» **What is expected**
Output all of the entries beneath, exactly as written.

» **Extracted data**
Lemma lock_step_moves c p s : inv s -> pcs s !! c = Some p -> p <> Idle -> moves c p s \/ misuse c p s.
Proof.
  intros Hi Hp Hne. destruct (i_ncli _ Hi c p Hp) as [Hn Hok].
  destruct p as [|l|l h|l|l|l h|l|l|l]; [done| |by apply acquire_holding_moves|left; by apply xchg_moves
    |left; by apply record_moves|by apply release_holding_moves|left; by apply erase_moves|left; by apply store_moves|].
  - left. eexists _, _. split; [cbn [lock_step acquire]; by rewrite (bind_ok _ _ _ _ _ (pushcli_eq c (mch s)))|].
    eapply inv_local; [done|done| | |done| |by apply pushed_ok].
    + intros m [= <-]. by eapply (i_target _ Hi).
    + intros m. by split; intros [?|?].
    + cbn in *. lia.
  - left. pose proof (nheld_nonneg c (held s)). destruct (popcli_eq c (mch s)) as (x & E & Hx & Hxok); [cbn in Hn; lia|done|].
    eexists _, _. split; [cbn [lock_step release]; by rewrite (bind_ok _ _ _ _ _ E)|].
    eapply inv_local; [done|done|done| |done| |done].
    + intros m. by split; intros [?|?].
    + cbn in *. lia.
Qed.

Lemma sys_step_inv s s' : step s s' -> inv s -> inv s'.
Proof.
  intros [c l p t Hp Hl Hcase|c p p' m' t Hp Hne E] Hi.
  - eapply inv_idle_cpu; [done|done| | | |].
    + intros m. destruct Hcase as [-> | ->]; by intros [= <-].
    + intros m. split; [by intros [?|?]|]. destruct Hcase as [-> | ->]; by intros [?|?].
    + by destruct Hcase as [-> | ->].
    + by destruct Hcase as [-> | ->].
  - destruct (lock_step_moves c p t Hi Hp Hne) as [(q & m & E' & Hq)|(l & [(_ & _ & E')|(_ & _ & E')])]; [|congruence..].
    rewrite E in E'. by injection E' as <- <-.
Qed.

Lemma reachable_inv s s' : inv s -> rtc step s s' -> inv s'.
Proof. intros Hi Hr. induction Hr; eauto using sys_step_inv. Qed.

» **Solution to this exercise**
Lemma lock_step_moves c p s : inv s -> pcs s !! c = Some p -> p <> Idle -> moves c p s \/ misuse c p s.
Proof.
  intros Hi Hp Hne. destruct (i_ncli _ Hi c p Hp) as [Hn Hok].
  destruct p as [|l|l h|l|l|l h|l|l|l]; [done| |by apply acquire_holding_moves|left; by apply xchg_moves
    |left; by apply record_moves|by apply release_holding_moves|left; by apply erase_moves|left; by apply store_moves|].
  - left. eexists _, _. split; [cbn [lock_step acquire]; by rewrite (bind_ok _ _ _ _ _ (pushcli_eq c (mch s)))|].
    eapply inv_local; [done|done| | |done| |by apply pushed_ok].
    + intros m [= <-]. by eapply (i_target _ Hi).
    + intros m. by split; intros [?|?].
    + cbn in *. lia.
  - left. pose proof (nheld_nonneg c (held s)). destruct (popcli_eq c (mch s)) as (x & E & Hx & Hxok); [cbn in Hn; lia|done|].
    eexists _, _. split; [cbn [lock_step release]; by rewrite (bind_ok _ _ _ _ _ E)|].
    eapply inv_local; [done|done|done| |done| |done].
    + intros m. by split; intros [?|?].
    + cbn in *. lia.
Qed.

Lemma sys_step_inv s s' : step s s' -> inv s -> inv s'.
Proof.
  intros [c l p t Hp Hl Hcase|c p p' m' t Hp Hne E] Hi.
  - eapply inv_idle_cpu; [done|done| | | |].
    + intros m. destruct Hcase as [-> | ->]; by intros [= <-].
    + intros m. split; [by intros [?|?]|]. destruct Hcase as [-> | ->]; by intros [?|?].
    + by destruct Hcase as [-> | ->].
    + by destruct Hcase as [-> | ->].
  - destruct (lock_step_moves c p t Hi Hp Hne) as [(q & m & E' & Hq)|(l & [(_ & _ & E')|(_ & _ & E')])]; [|congruence..].
    rewrite E in E'. by injection E' as <- <-.
Qed.

Lemma reachable_inv s s' : inv s -> rtc step s s' -> inv s'.
Proof. intros Hi Hr. induction Hr; eauto using sys_step_inv. Qed.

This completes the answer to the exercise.